Bamber scored in extra time but his goal was disallowed as he was adjudged to have been offside. Both Elliott and Evans had shots cleared from beneath the Blackpool crossbar and the game ended 2-2 sending it to a penalty shootout. Loram and Rodwell both saw their shots saved before the next nine penalties were converted. Bamber then sliced his shot wide of the goal, concluding the shootout with a 5-4 victory to Torquay who were promoted to the Third Division for the first time in 20 years.

===Details===
31 May 1991
Blackpool 2-2 Torquay United
  Blackpool: Groves 7', Curran 76'
  Torquay United: Saunders 28', Edwards 37' (pen.)
| GK | 1 | Steve McIlhargey |
| RB | 2 | Mike Davies |
| CB | 3 | Alan Wright |
| CB | 4 | Paul Groves |
| LB | 5 | Phil Horner |
| RM | 6 | Ian Gore |
| CM | 7 | Tony Rodwell |
| CM | 8 | Mark Taylor |
| FW | 9 | Dave Bamber |
| FW | 10 | Andy Garner |
| LM | 11 | David Eyres |
Substitutes:
| MF | 12 | Trevor Sinclair |
Manager:
Billy Ayre
| GK | 1 | Gareth Howells |
| RB | 2 | Chris Curran |
| CB | 3 | Paul Holmes |
| CB | 4 | Wes Saunders |
| LB | 5 | Matt Elliott |
| RM | 6 | Sean Joyce |
| CM | 7 | Chris Myers |
| CM | 8 | Micky Holmes |
| FW | 9 | Stewart Evans |
| FW | 10 | Dean Edwards |
| LM | 11 | Mark Loram |
Substitutes:
| MF | 12 | Andy Rowland |
| FW | 13 | Paul Hall |
Manager:
John Impey

==Post-match==
It was the first time that a play-off final had been settled by a penalty shootout and there was some dismay in the media over the method. Keith Blackmore, writing in The Times, described it as "the least desirable way" to win the match and a "sad conclusion", while Rothmans Football Yearbook described the game as being "settled by that most unsatisfactory of methods" and that "such an outcome did nothing to enhance the wretched reputation of this most misguided vehicle for deciding football matches". Ayre, the defeated manager, said "It is unfortunate from our point of view but we knew the rules, and we abide by them. There's no use complaining about it".
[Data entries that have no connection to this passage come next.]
(* ===== verification/NetworkProject.v ===== *)
(** * The network projected to its parts

    The composed system of [Network] runs the broker, the clients and the connections that
    the other files specify: the broker is in a state it reaches by itself, every client in
    one that it reaches on its own, and each connection carries exactly what its ends have
    written and not yet read. *)

From S2P Require Import Prelude GoStrings GoIO Protocol Subject Router Session Server Broker.
From S2P Require Import Reconnect Client ClientLaws ClientSteps ClientFrames BrokerFrames BrokerInput Network NetworkInv.

(** [bs] is what remains of the frames [fs] after some of them have been taken. *)
Definition rest_of (fs : list (list byte)) (bs : list byte) : Prop :=
  ∃ n, (n <= length fs)%nat ∧ bs = concat (drop n fs).

(** What the broker has written to a connection. *)
Definition sent_of (o : option Session) : list (list byte) := match o with Some a => conn_sent a | None => [] end.

(** What connection [x] carries, with [o] the session at the broker's end: towards the
    broker, what the client has written and the read loop has not taken; towards the client,
    while its receive loop runs, what the write loop has written and it has not received. *)
Record carries (x : Wire) (o : option Session) : Prop := {
  ca_up : match pc <$> o with
          | None => up x = concat (log x)
          | Some AtTop => rest_of (log x) (up x)
          | Some (Holding m) => ∃ n, log x !! n = Some (Encode m) ∧ up x = concat (drop (S n) (log x))
          | Some Returned => True
          end;
  ca_down : receiving x = true → rest_of (sent_of o) (down x);
}.

Lemma rest_of_app fs gs bs : rest_of fs bs → rest_of (fs ++ gs) (bs ++ concat gs).
Proof.
  intros (n & Hn & ->). exists n. rewrite length_app, drop_app_le by done. split; [lia|]. by rewrite concat_app.
Qed.

(** A frame taken from the front is the next one. *)
Lemma rest_of_next fs m u : Forall good_frame fs → wire_ok m → rest_of fs (Encode m ++ u) → rest_of fs u.
Proof.
  intros Hfs Hm (n & Hn & E). apply (Forall_drop _ n) in Hfs.
  destruct (drop n fs) as [|f rest] eqn:Hd.
  - apply app_eq_nil in E as [E _]. pose proof (Encode_nonempty m) as Hl. rewrite E in Hl. cbn in Hl. lia.
  - apply Forall_cons in Hfs as [(m' & Hm' & ->) _]. cbn in E.
    destruct (Encode_prefix_inj m m' u (concat rest) Hm Hm' E) as [_ ->].
    exists (S n). assert (length (drop n fs) = S (length rest)) as Hl by (by rewrite Hd).
    rewrite length_drop in Hl. split; [lia|]. by rewrite <-Nat.add_1_r, <-drop_drop, Hd.
Qed.

Section project.
Context {R : Type} `{SubscriptionStoreLaws R}.
Implicit Types N : Network R.

Definition carried_down N : Prop :=
  ∀ s x, wires N !! s = Some x → receiving x = true → rest_of (sent_of (heap (broker N) !! s)) (down x).

Definition projected N : Prop := (∀ f, reachable (refeed f (broker N))) ∧ carried_down N.

Lemma evolves_sent P s (w w' : World R) :
  evolves P w w' → (∀ a b, P s a b → conn_sent b = conn_sent a) →
  sent_of (heap w' !! s) = sent_of (heap w !! s).
Proof.
  intros Hev HP. specialize (Hev s). destruct (heap w !! s) as [a|]; [|by rewrite Hev].
  destruct Hev as (b & -> & Hb). by apply HP.
Qed.

Lemma turn_sent s (w w' : World R) : world_ok w → turn w w' → sent_of (heap w' !! s) = sent_of (heap w !! s).
Proof.
  intros Hw Ht. destruct (turn_frames w w' Hw Ht) as [Hq|(t & a & m & _ & _ & Hev)];
    eapply evolves_sent; [exact Hq| |exact Hev|].
  - by intros a b [[? _] _].
  - by intros b c [_ [[? _]|[_ [? _]]]].
Qed.

(** Only the connection of [s] changes, to one that carries what it should. *)
Lemma carried_insert N w' ps at' s x :
  carried_down N → (∀ t, t ≠ s → sent_of (heap w' !! t) = sent_of (heap (broker N) !! t)) →
  (receiving x = true → rest_of (sent_of (heap w' !! s)) (down x)) →
  carried_down (mkNet w' ps at' (<[s := x]> (wires N))).
Proof.
  intros HN Hsame Hx t y. cbn [wires broker]. rewrite lookup_insert. case_decide as E.
  - intros [= <-]. by subst.
  - rewrite Hsame by done. apply HN.
Qed.

Lemma receive_carried G N s (st : system) x r r' rest c' p :
  net_inv G N → carried_down N → wires N !! s = Some x → loop_at x = Reading →
  down x = stream r ++ rest → receive_read r (client st) = Ret (c', r', p) →
  running p = true → rest_of (sent_of (heap (broker N) !! s)) (stream r' ++ rest).
Proof.
  intros HN Hc Hsx Hl Hd Hrecv Hp. unfold receive_read in Hrecv.
  destruct (ParseFromReader_spec r) as ([m|e] & r2 & HP & _); rewrite HP in Hrecv;
    injection Hrecv as <- <- <-; [|done].
  destruct (parse_inl r m r2 HP) as [Hm Hst]. apply (rest_of_next _ m); [|done|].
  - destruct (heap (broker N) !! s) as [a|] eqn:Ha; [|by constructor].
    pose proof (so_frames a (world_ok_session _ _ _ (ni_world G N HN) Ha)) as Hf. by apply Forall_app in Hf as [_ Hf].
  - rewrite app_assoc, <-Hst, <-Hd. apply Hc; [done|]. unfold receiving. by rewrite Hl.
Qed.

Lemma write_sent o s sess ok w w' sess' fs :
  world_ok w → heap w !! s = Some sess → outChan sess ≠ [] →
  writer_turn o s ok w = Ret (tt, w') → heap w' !! s = Some sess' → conn_sent sess' = conn_sent sess ++ fs →
  sent_of (heap w' !! s) = sent_of (heap w !! s) ++ fs ∧
  ∀ t, t ≠ s → sent_of (heap w' !! t) = sent_of (heap (R := R) w !! t).
Proof.
  intros Hw Hs Hq Hrun Hs' Hfs. destruct (outChan sess) as [|data q] eqn:Eq; [done|].
  pose proof (writer_turn_frames o s ok w w' sess data q Hw Hs Eq Hrun) as Hev. split; [by rewrite Hs, Hs'|].
  intros t Hne. eapply evolves_sent; [exact Hev|]. intros a b [_ Hab]. rewrite decide_False in Hab by done. apply Hab.
Qed.

Lemma read_sent o s sess r w w' t :
  world_ok w → heap w !! s = Some sess →
  reader_poll o s (feed s r sess w) = Ret (tt, w') → sent_of (heap w' !! t) = sent_of (heap (R := R) w !! t).
Proof.
  intros Hw Hs Hrun. pose proof (world_ok_feed s r sess w Hw Hs) as Hwf.
  pose proof (reader_poll_frames o s _ w' Hwf (ex_intro _ _ (heap_upd _ _ _)) Hrun) as Hev.
  assert (sent_of (heap (feed s r sess w) !! t) = sent_of (heap w !! t)) as <-.
  { unfold feed. destruct (decide (s = t)) as [<-|]; [by rewrite heap_upd, Hs|by rewrite heap_upd_ne]. }
  eapply evolves_sent; [exact Hev|]. by intros a b (? & _).
Qed.

Lemma accept_sent s w w' t :
  world_ok w → heap w !! s = None → accept_one s [] w = Ret (tt, w') →
  sent_of (heap w' !! t) = sent_of (heap (R := R) w !! t).
Proof.
  intros Hw Hs Hrun. rewrite accept_one_run in Hrun by apply Hw. injection Hrun as <-.
  unfold accept_world. cbn [heap set_sessions]. destruct (decide (s = t)) as [<-|]; [by rewrite heap_upd, Hs|].
  by rewrite heap_upd_ne.
Qed.

Lemma projected_step G N N' : net_inv G N → projected N → net_step N N' → projected N'.
Proof.
  intros HN [Hb Hc] Hstep. pose proof (ni_world G N HN) as Hw.
  destruct Hstep as [k s Hk Hs|k s l st Hk Hs|k s st st' x l fs Hk Hks Hsx Hl H1 H2
    |k s st x c' p Hk Hks Hsx Hlp Hr|k s st x r r' rest c' p Hk Hks Hsx Hrc Hd Hr|s x w' Hsx Hn Hr
    |o s sess x r rest w' sess' Hsx Hs Hpc Hup Hr Hs'|o s sess x ok w' sess' fs Hsx Hs Hq Hr Hs' Hf|w' Ht].
  - split; [exact Hb|]. apply (carried_insert N (broker N)); [done..|]. intros _. exists 0%nat.
    split; [lia|]. destruct (heap (broker N) !! s) eqn:E; [|done].
    destruct (ni_heap G N HN s) as [y Hy]; [by eexists|congruence].
  - split; [exact Hb|]. apply (carried_insert N (broker N)); [done..|]. intros _. exists 0%nat.
    split; [lia|]. destruct (heap (broker N) !! s) eqn:E; [|done].
    destruct (ni_heap G N HN s) as [y Hy]; [by eexists|congruence].
  - split; [exact Hb|]. apply (carried_insert N (broker N)); [done..|]. exact (Hc s x Hsx).
  - split; [exact Hb|]. apply (carried_insert N (broker N)); [done..|]. intros _. apply (Hc s x Hsx).
    unfold receiving. by rewrite Hlp.
  - split; [exact Hb|]. apply (carried_insert N (broker N)); [done..|]. by eapply receive_carried.
  - split.
    + intros f. eapply rtc_r; [apply (Hb f)|]. by eapply accept_refeed.
    + intros t y Hy Hry. cbn [broker]. rewrite (accept_sent s (broker N) w' t) by done. by apply Hc.
  - split.
    + intros f. destruct (read_refeed f o s sess r (broker N) w' Hs Hpc Hr) as [g Hg].
      eapply rtc_r; [apply (Hb g)|exact Hg].
    + apply carried_insert; [done|by intros t _; eapply read_sent|]. intros Hrx.
      erewrite (read_sent o s sess r (broker N) w' s) by done. exact (Hc s x Hsx Hrx).
  - destruct (write_sent o s sess ok _ w' sess' fs Hw Hs Hq Hr Hs' Hf) as [E Hsame]. split.
    + intros f. eapply rtc_r; [apply (Hb f)|]. by eapply write_refeed.
    + apply carried_insert; [done..|]. intros Hrx. rewrite E. cbn [down carry_down]. by apply rest_of_app, (Hc s x Hsx).
  - split.
    + intros f. eapply rtc_r; [apply (Hb f)|]. by apply step_turn, turn_refeed.
    + intros t y Hy Hry. cbn [broker]. rewrite (turn_sent t (broker N) w') by done. by apply Hc.
Qed.

Lemma net_reachable_projected N : net_reachable N → (∃ G, net_inv G N) ∧ projected N.
Proof.
  apply (rtc_invariant net_step (λ N, (∃ G, net_inv G N) ∧ projected N)).
  - intros N1 N2 [[G HG] HP] Hstep. split; [by apply (net_inv_step G N1)|by eapply projected_step].
  - split; [eexists; apply net_inv_new|]. split.
    + intros f. cbn [broker new_network]. rewrite refeed_new. apply rtc_refl.
    + intros s x. cbn. by rewrite lookup_empty.
Qed.

Lemma wire_carries G N s x :
  net_inv G N → carried_down N → wires N !! s = Some x → carries x (heap (broker N) !! s).
Proof.
  intros HN Hc Hsx. constructor; [|by apply Hc].
  destruct (ni_wires G N HN s x Hsx) as [(ms & -> & _ & Hu) _].
  destruct (pc <$> heap (broker N) !! s) as [[|m|]|]; cbn in Hu |- *; [..|done|].
  - destruct Hu as [Hn ->]. exists (settled G s). rewrite length_map. split; [done|]. by rewrite <-skipn_map.
  - destruct Hu as [Hn ->]. exists (settled G s). split; [|by rewrite <-skipn_map].
    change (map Encode ms) with (Encode <$> ms). by rewrite list_lookup_fmap, Hn.
  - by destruct Hu as [_ ->].
Qed.
End project.

(** ** Properties *)

(** C2: the composed system runs its parts. In every reachable state of the network: (1) the
    broker, whatever its connections will still deliver, is in a state that it reaches by
    itself through the steps of [Server], so that every theorem about a reachable broker
    holds of it; (2) every client is in a state that it reaches on its own, and every
    step it can take on its own the network can take; (3) two clients never share a
    connection, and what a client has written on the one it uses is what the network carries
    in its name; (4) each connection carries exactly what has been written and not yet read,
    in whole frames: towards the broker, all the frames of the client up to the accept, then
    those after the frame its read loop has taken last, until that loop returns; towards the
    client, the frames of the session's write loop after those its receive loop has taken,
    as long as that loop runs. *)
Theorem network_projects {R} `{SubscriptionStoreLaws R} (N : Network R) :
  net_reachable N →
  (∀ f, reachable (refeed f (broker N))) ∧ world_ok (broker N) ∧
  (∀ s x, wires N !! s = Some x → carries x (heap (broker N) !! s)) ∧
  (∀ k st, procs N !! k = Some st →
    rtc client_step initial_system st ∧
    ∃ s x, attached N !! k = Some s ∧ wires N !! s = Some x ∧ conn (client st) = Some (log x) ∧
      (∀ k', attached N !! k' = Some s → k' = k) ∧
      ∀ st', local_step st st' →
        ∃ N', net_step N N' ∧ procs N' !! k = Some st' ∧ broker N' = broker N).
Proof.
  intros [[G HN] [Hb Hc]]%net_reachable_projected. split_and!; [done|by apply (ni_world G)| |].
  { intros s x. by apply (wire_carries G). }
  intros k st Hk.
  destruct (ni_procs G N HN k st Hk) as (Hr & s & x & Hks & Hsx & Hcl). split; [done|]. exists s, x.
  split_and!; [done..|intros k' Hk'; by eapply (ni_single G N HN)|]. intros st' Hstep.
  destruct (client_reachable_frames st Hr) as [_ Hshort].
  destruct (local_step_appends st st' Hshort Hstep) as [(fs & _ & E) _]. rewrite Hcl in E. cbn in E.
  eexists. split; [by eapply ns_local|]. cbn [procs]. by rewrite lookup_insert_eq.
Qed.

Definition final_wire (s : sid) : Wire := default new_wire (wires final_network !! s).

Lemma network_projects_witness :
  reachable (refeed (λ _, [RErr EOF]) (broker final_network)) ∧
  carries (final_wire 11) (heap (broker final_network) !! 11%nat) ∧
  rtc client_step initial_system final_client.
Proof.
  destruct (network_projects final_network final_reachable) as (H1 & _ & H2 & H3). split; [exact (H1 _)|]. split.
  - apply (H2 11%nat). by vm_compute.
  - destruct (H3 0%nat final_client) as [H4 _]; [by vm_compute|exact H4].
Defined.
In their following season, Blackpool finished in fourth position in the Fourth Division and participated in the play-offs where they defeated Scunthorpe United on penalties in the final. Torquay manager Impey was sacked in October 1991 with the club second from bottom, having lost eight of their first ten league matches. They ended their next season in 23rd place in the Third Division table and were relegated back to the Fourth Division after a single season.